「道はいつも ひらかれている」 古谷 綱武
道は、すべての人の前にひらかれている。その人に、やる気があるかないかだけである。道は、すべての人の前にひらかれている。しかし、道がとざされていると思う人の前には道はとざされている。
自分はだめだと思う人はだめになっていく。道は、すべての人の前にひらかれている。しかし、自分が生きていくべき人生は、自分で発見していくよりほかにはないのである。
道は、すべての人の前にひらかれている。しかし、生きがいとしあわせとをつかみあてるその鍵は、自分の心の姿勢の中にだけしかない。
道は、すべての人の前にひらかれている。しかし、個性のない人生は真実の人生ではない。たとえ優れた人のまねをしても、まねをすることでつかみあてられる「自分の人生」というものは、この世にはないのである。
道は、すべての人の前にひらかれている。しかし、人生を暗く生きようとする人には、明るい人生も暗くしか生きられない。

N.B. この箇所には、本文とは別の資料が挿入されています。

(** The own property [k] of a datum: a field of an object, an index or the
    [length] of a string or of an array. *)
Definition ownProperty (v : value) (k : string) : option value :=
  match v with
  | VObj fields => fields !! k
  | VStr s =>
      if String.eqb k "length" then Some (VNum (Z.of_nat (String.length s)))
      else match array_index k with
           | Some i => (fun c => VStr (String c EmptyString)) <$> String.get i s
           | None => None
           end
  | VArr items =>
      if String.eqb k "length" then Some (VNum (Z.of_nat (length items)))
      else match array_index k with
           | Some i => items !! i
           | None => None
           end
  | VNull | VBool _ | VNum _ => None
  end.

(** ** Strings: [split] and [replace] *)

(** [s.split(sep)] for a one-character separator: never empty, and
    ["".split(".")] is [[""]]. *)
Fixpoint split (sep : ascii) (s : string) : list string :=
  match s with
  | EmptyString => [EmptyString]
  | String c rest =>
      if Ascii.eqb c sep then EmptyString :: split sep rest
      else match split sep rest with
           | hd :: tl => String c hd :: tl
           | [] => [String c EmptyString]
           end
  end.

Fixpoint drop_chars (n : nat) (s : string) : string :=
  match n, s with
  | O, _ => s
  | S n', String _ rest => drop_chars n' rest
  | S _, EmptyString => EmptyString
  end.

(** The text before and after the first occurrence of [pat] in [s]. *)
Fixpoint find_first (pat s : string) : option (string * string) :=
  if String.prefix pat s then Some (EmptyString, drop_chars (String.length pat) s)
  else match s with
       | EmptyString => None
       | String c rest =>
           match find_first pat rest with
           | Some (before, after) => Some (String c before, after)
           | None => None
           end
       end.

(** The replacement text of [String.prototype.replace] for a string pattern
    (ECMAScript GetSubstitution with no capture groups): [$$] is a dollar
    sign, [$&] the matched text, [$`] the text before the match, [$'] the text
    after it; every other character, a [$] before a digit included, stands for
    itself. *)
Fixpoint getSubstitution (matched before after replacement : string) : string :=
  match replacement with
  | EmptyString => EmptyString
  | String "$" (String "$" rest) =>
      String "$" (getSubstitution matched before after rest)
  | String "$" (String "&" rest) =>
      matched ++ getSubstitution matched before after rest
  | String "$" (String "`" rest) =>
      before ++ getSubstitution matched before after rest
  | String "$" (String "'" rest) =>
      after ++ getSubstitution matched before after rest
  | String c rest => String c (getSubstitution matched before after rest)
  end.

(** [s.replace(pat, replacement)] with both arguments strings: the FIRST
    occurrence of [pat] only, and [s] itself when there is none. *)
Definition replace (s pat replacement : string) : string :=
  match find_first pat s with
  | Some (before, after) =>
      before ++ getSubstitution pat before after replacement ++ after
  | None => s
  end.

(** ** Outcomes *)

(** What a rejected promise or a [throw] carries. *)
Inductive exn : Type :=
  | NetworkError                (* [fetch] rejected *)
  | HttpError (status : Z)      (* the [Error] thrown on [!response.ok] *)
  | SyntaxError                 (* [response.json()] on a malformed body *)
  | TypeError                   (* a property read or [Object.keys] on [null]; a
                                   value that cannot be turned into text *)
  | StorageError                (* IndexedDB: open, get, put or clear failed *)
  | LocalStorageError.          (* [localStorage] access denied or quota exceeded *)

Inductive outcome (A : Type) : Type :=
  | Return (a : A)
  | Throw (e : exn).
Arguments Return {A} a.
Arguments Throw {A} e.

人生を明るく生きようとする人だけが、暗い人生さえも、明るく生きていくことができるのである。
道は、すべての人の前にひらかれている。しかし、自分からあきらめてしまうことはもはや生きることではない。その人の前では道もとざされる。
道は、すべての人の前にひらかれている。しかし、人が一度でやり遂げられることが自分には、一度でやり遂げられないこともある。一度でやり遂げられないことは、十度やってみよう。十度やってもやりとげられないことは、百度やってみよう。

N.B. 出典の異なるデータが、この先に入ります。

(* ================================================================== *)
(** ** Further properties: from the environment to the stream *)
(* ================================================================== *)

(** The search handle, when the initialisation returns one that is set:
    the constructor returned it. *)
Lemma init_search_tool_returns stdout getenv TavilySearchResults h t :
  init_search_tool stdout getenv TavilySearchResults = (Ret h, t) ->
  match TavilySearchResults with
  | Ret tool => h = Some tool \/ h = None
  | Raise _ => h = None
  end.
Proof.
  unfold init_search_tool, construct, try_except, print.
  destruct (env_set getenv "TAVILY_API_KEY"); cbn [negb].
  - destruct TavilySearchResults as [tool|e]; cbn -[app].
    + intros E. inversion E. left. reflexivity.
    + destruct (stdout _); cbn; intros E; inversion E. reflexivity.
  - destruct (stdout _) as [[]|e1]; cbn -[app].
    + destruct TavilySearchResults as [tool|e]; cbn -[app].
      * intros E. inversion E. left. reflexivity.
      * destruct (stdout _); cbn; intros E; inversion E. reflexivity.
    + destruct (stdout _); cbn; intros E; inversion E.
      destruct TavilySearchResults; [right|]; reflexivity.
Qed.

Lemma startup_returns stdout getenv TavilySearchResults ChatGroq st llm t :
  startup stdout getenv TavilySearchResults ChatGroq = (Ret (st, llm), t) ->
  exists t1 t2,
    init_search_tool stdout getenv TavilySearchResults = (Ret st, t1) /\
    init_llm stdout getenv ChatGroq = (Ret llm, t2).
Proof.
  unfold startup.
  destruct (init_search_tool stdout getenv TavilySearchResults)
    as [[st'|e] t1]; [|rewrite bind_raise; discriminate].
  rewrite bind_ret.
  destruct (init_llm stdout getenv ChatGroq) as [[llm'|e] t2];
    [|rewrite bind_raise; discriminate].
  rewrite bind_ret. cbn. intros E. inversion E. subst.
  exists t1, t2. split; reflexivity.
Qed.

(** X10.  A process that got through its start-up without a usable
    model key (unset or empty) still serves: the model handle is [None],
    no request invokes the model, and a request whose researcher returns
    carries the fixed report on the misconfiguration before the
    sentinel.  Likewise, when the search tool's constructor raised, the
    search handle is [None], no request invokes the search, and every
    request starts with the researcher's error log. *)
Theorem degraded_startup_still_serves
    (stdout : pystr -> outcome unit)
    (getenv : string -> option pystr)
    (TavilySearchResults : outcome (pystr -> outcome json))
    (ChatGroq : outcome (pystr -> outcome pystr))
    (search_tool : option (pystr -> outcome json))
    (llm : option (pystr -> outcome pystr)) (t : list effect)
    (subject : pystr) :
  startup stdout getenv TavilySearchResults ChatGroq
    = (Ret (search_tool, llm), t) ->
  let run := run_research stdout search_tool llm subject in
  result run = Ret tt /\
  (env_set getenv "GROQ_API_KEY" = false ->
   llm = None /\
   llm_calls (trace run) = [] /\
   (console_accepts stdout search_tool subject = true ->
    exists ls,
      serialises
        (map Log ls
           ++ [Report
                 (py "## System Error" ++ [nl]
                    ++ py "Cannot generate report because LLM initialization failed."
                    ++ [nl; nl]
                    ++ py "Please check backend console logs to confirm `GROQ_API_KEY` is set correctly.");
               Done])
        (yielded (trace run)))) /\
  (forall e, TavilySearchResults = Raise e ->
   search_tool = None /\
   search_calls (trace run) = [] /\
   exists rest,
     serialises
       (Log (py "❌ Error: Search tool not initialized (check TAVILY_API_KEY)")
          :: rest ++ [Done])
       (yielded (trace run))).
Proof.
  intros S run. subst run.
  destruct (startup_returns _ _ _ _ S) as (t1 & t2 & I1 & I2).
  split; [apply run_research_result|]. split.
  - intros K. pose proof (init_llm_returns _ _ _ I2) as HL.
    rewrite K in HL. subst llm.
    split; [reflexivity|]. split.
    { rewrite run_llm_calls.
      destruct (result (research_node stdout search_tool
                          (initial_state subject))); reflexivity. }
    intros HC.
    destruct (@run_research_anatomy stdout search_tool None subject HC)
      as (ls1 & t1' & ls2 & report & R & _ & _ & _ & _ & V1 & _ & _ & _ & U2).
    destruct (U2 eq_refl) as [-> ->].
    rewrite R. cbn [trace snd].
    exists (ls1 ++ [Msg.llm_unavailable_log]).
    rewrite !yielded_app, <- (yielded_adapter_view t1'), V1.
    rewrite !yielded_value_effects.
    change (yielded [Yield sse_done]) with (map wire [Done]).
    change (yielded []) with (@nil pystr). cbn [app].
    rewrite <- !map_app.
    match goal with
    | |- serialises ?a (map wire ?b) =>
      replace a with b; [apply serialises_wire|]
    end.
    unfold events_of.
    change (report_of (research_update ls1 (research_payload search_tool subject)))
      with (@nil pystr).
    change (logs_of (research_update ls1 (research_payload search_tool subject)))
      with ls1.
    cbn [map app]. rewrite map_app, app_nil_r, <- !app_assoc. reflexivity.
  - intros e TE.
    pose proof (init_search_tool_returns _ _ _ I1) as HS.
    rewrite TE in HS. subst search_tool.
    split; [reflexivity|]. split.
    { rewrite run_search_calls. reflexivity. }
    destruct (writer_node_anatomy llm
                (merge (initial_state subject)
                   (research_update [Msg.search_unavailable_log]
                      Msg.search_unavailable)))
      as (ls2 & report & E2 & _ & _).
    pose proof (research_node_unavailable stdout (initial_state subject)) as E1.
    rewrite (@run_returns _ _ _ _ _ _ _ _ E1 E2). cbn [trace snd].
    exists (events_of (writer_update ls2 report)).
    rewrite !yielded_app, !yielded_value_effects.
    replace (yielded
               match llm with
               | Some _ =>
                 [LlmInvoke
                    (writer_prompt
                       (topic (merge (initial_state subject)
                                 (research_update [Msg.search_unavailable_log]
                                    Msg.search_unavailable)))
                       (search_data
                          (merge (initial_state subject)
                             (research_update [Msg.search_unavailable_log]
                                Msg.search_unavailable))))]
               | None => []
               end) with (@nil pystr) by (destruct llm; reflexivity).
    change (yielded [Yield sse_done]) with (map wire [Done]).
    cbn [app]. rewrite <- !map_app. apply serialises_wire.
Qed.

Lemma degraded_startup_still_serves_witness :
  let getenv := fun _ : string => @None pystr in
  let TavilySearchResults :=
    @Raise (pystr -> outcome json)
      (Exception "ValidationError" (py "Did not find tavily_api_key")) in
  let run := run_research Console.utf8 None None Scenario.the_topic in
  fst (startup Console.utf8 getenv TavilySearchResults (Ret Scenario.llm_ok))
    = Ret (None, None) /\
  llm_calls (trace run) = [] /\
  search_calls (trace run) = [].
Proof.
  intros getenv TavilySearchResults run.
  split; [reflexivity|].
  destruct (@degraded_startup_still_serves Console.utf8 getenv
              TavilySearchResults (Ret Scenario.llm_ok) None None _
              Scenario.the_topic eq_refl)
    as (_ & HL & HS).
  destruct (HL eq_refl) as (_ & L & _).
  destruct (HS _ eq_refl) as (_ & S & _).
  split; [exact L|exact S].
Defined.

(* ================================================================== *)
(** ** Further properties: the state *)
(* ================================================================== *)

Lemma merge_all_snoc (s : AgentState) (us : list StageUpdate) (u : StageUpdate) :
  merge_all s (us ++ [u]) = merge (merge_all s us) u.
Proof. unfold merge_all. rewrite fold_left_app. reflexivity. Qed.

(** X11.  Over any sequence of updates the logs only grow, by the logs of
    each update in the order of the updates; [search_data] keeps its
    value as long as no update carries it, and afterwards holds what the
    last update carrying it wrote. *)
Theorem merge_all_accumulates (s : AgentState) (us : list StageUpdate) :
  logs (merge_all s us) = logs s ++ flat_map logs_of us /\
  (Forall (fun u => upd_search_data u = None) us ->
   search_data (merge_all s us) = search_data s) /\
  (forall before u after v,
     us = before ++ u :: after ->
     upd_search_data u = Some v ->
     Forall (fun u' => upd_search_data u' = None) after ->
     search_data (merge_all s us) = v).
Proof.
  assert (L : forall us s,
             logs (merge_all s us) = logs s ++ flat_map logs_of us).
  { clear. intros us. induction us as [|u us IH]; intros s.
    - cbn. rewrite app_nil_r. reflexivity.
    - cbn [merge_all fold_left flat_map]. fold (merge_all (merge s u) us).
      rewrite IH, app_assoc. f_equal.
      unfold merge, logs_of, reduce, operator_add. cbn.
      destruct (upd_logs u); [reflexivity|]. rewrite app_nil_r. reflexivity. }
  assert (K : forall us s,
             Forall (fun u => upd_search_data u = None) us ->
             search_data (merge_all s us) = search_data s).
  { clear. intros us. induction us as [|u us IH]; intros s H; [reflexivity|].
    inversion H as [|x xs Hu Hus]; subst.
    cbn [merge_all fold_left]. fold (merge_all (merge s u) us).
    rewrite (IH _ Hus). unfold merge. cbn. rewrite Hu. reflexivity. }
  split; [apply L|]. split; [apply K|].
  intros before u after v E Hu Ha. subst us.
  unfold merge_all. rewrite fold_left_app. cbn [fold_left].
  fold (merge_all s before).
  fold (merge_all (merge (merge_all s before) u) after).
  rewrite (K _ _ Ha). unfold merge. cbn. rewrite Hu. reflexivity.
Qed.

Lemma merge_all_accumulates_witness :
  let s := initial_state Scenario.the_topic in
  let u1 := research_update [py "a"; py "b"] (py "payload") in
  let u2 := writer_update [py "c"] (py "text") in
  upd_search_data u1 = Some (py "payload") /\
  Forall (fun u' => upd_search_data u' = None) [u2] /\
  logs (merge_all s [u1; u2]) = [py "a"; py "b"; py "c"] /\
  search_data (merge_all s [u1; u2]) = py "payload".
Proof.
  intros s u1 u2.
  destruct (merge_all_accumulates s [u1; u2]) as (HL & _ & HS).
  split; [reflexivity|].
  assert (F : Forall (fun u' => upd_search_data u' = None) [u2])
    by (repeat constructor).
  split; [exact F|]. split; [exact HL|].
  exact (HS [] u1 [u2] _ eq_refl eq_refl F).
Defined.

(** X12.  The researcher reads nothing of the state but the topic, and
    the writer nothing but the topic and [search_data]; an update the
    researcher returns writes [logs] and [search_data] only, the update
    of the writer, which always returns one, [logs] and [final_report]
    only.  So no stage changes the topic, and each of [search_data] and
    [final_report] has a single writer. *)
Theorem stage_contracts
    (stdout : pystr -> outcome unit)
    (search_tool : option (pystr -> outcome json))
    (llm : option (pystr -> outcome pystr)) (s1 s2 : AgentState) :
  (topic s1 = topic s2 ->
   research_node stdout search_tool s1 = research_node stdout search_tool s2)
  /\
  (topic s1 = topic s2 -> search_data s1 = search_data s2 ->
   writer_node llm s1 = writer_node llm s2) /\
  (forall u t,
     research_node stdout search_tool s1 = (Ret u, t) ->
     upd_topic u = None /\ upd_final_report u = None /\
     upd_logs u <> None /\ upd_search_data u <> None /\
     topic (merge s1 u) = topic s1 /\
     final_report (merge s1 u) = final_report s1) /\
  (exists u t,
     writer_node llm s1 = (Ret u, t) /\
     upd_topic u = None /\ upd_search_data u = None /\
     upd_logs u <> None /\ upd_final_report u <> None /\
     topic (merge s1 u) = topic s1 /\
     search_data (merge s1 u) = search_data s1).
Proof.
  split; [|split; [|split]].
  - intros H. unfold research_node. rewrite H. reflexivity.
  - intros H1 H2. unfold writer_node. rewrite H1, H2. reflexivity.
  - intros u t E.
    destruct (research_node_shape stdout search_tool s1)
      as (t' & _ & [(ls & data & E' & _)|(e & E')]);
      rewrite E in E'; inversion E'; subst.
    repeat split; discriminate.
  - destruct (writer_node_anatomy llm s1) as (ls & report & E & _).
    exists (writer_update ls report). eexists.
    split; [exact E|]. repeat split; discriminate.
Qed.

Lemma stage_contracts_witness :
  let s1 := initial_state Scenario.the_topic in
  let s2 := {| topic := Scenario.the_topic; logs := [py "earlier"];
               search_data := py "x"; final_report := py "y" |} in
  topic s1 = topic s2 /\
  research_node Console.utf8 (Some Scenario.search_ok) s1
  = research_node Console.utf8 (Some Scenario.search_ok) s2.
Proof.
  intros s1 s2. split; [reflexivity|].
  exact (proj1 (stage_contracts Console.utf8 (Some Scenario.search_ok)
                  (Some Scenario.llm_ok) s1 s2) eq_refl).
Defined.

道は、すべての人の前にひらかれている。しかし、自分から道をとざしてしまうような、そういう自分の中のいっさいのものを、自分から捨て去っていくことが大切である。それを捨て去ってしまったとき、ほんとうの自分が生まれてくる。道が開けてくる。
道は、すべての人の前にひらかれている。しかし、たえず、知ろう、学ぼう、考えよう、とする意欲をもたなければ、人はその自分の人生の道を、あるき進む力を失うであろう。知り、学び、考えていくことが、自分の人生の道を歩いていくことだからである。
道は、すべての人の前にひらかれている。しかし、世間に自分というものをあやまりなくわかってもらおうなどという期待は、持たない方がよい。そうした期待に生きたいのであったら、世間の因襲に全面的に屈服して生きるよりほかにはないのである。それは自分のない人間になることである。わかってもらえようともらえまいと、そんなことは問題にしないで、あくまでも、自分の真実にこそ生きつらぬいていこうとする時、世間というものは、あんがい、思いがけなく、かえって自分を理解してくれるものなのである。
自分自身のキャパシティを決めるのは誰か。
ほかならぬ自分自身である。「自分はこの程度」と決め付けていたら、絶対にそれ以上にはならない。
自分自身が制限を設けてしまっているのだから。生徒達に 「こういうことをやろう!」と提案すると
「無理!」
という生徒が必ずいる。そういう時に決まって言う言葉が「無理と言っている生徒には絶対に無理です」である。
「道は閉ざされている」と思う人には、道は閉ざされているのだ。
これは人生の真理なのではないだろうか。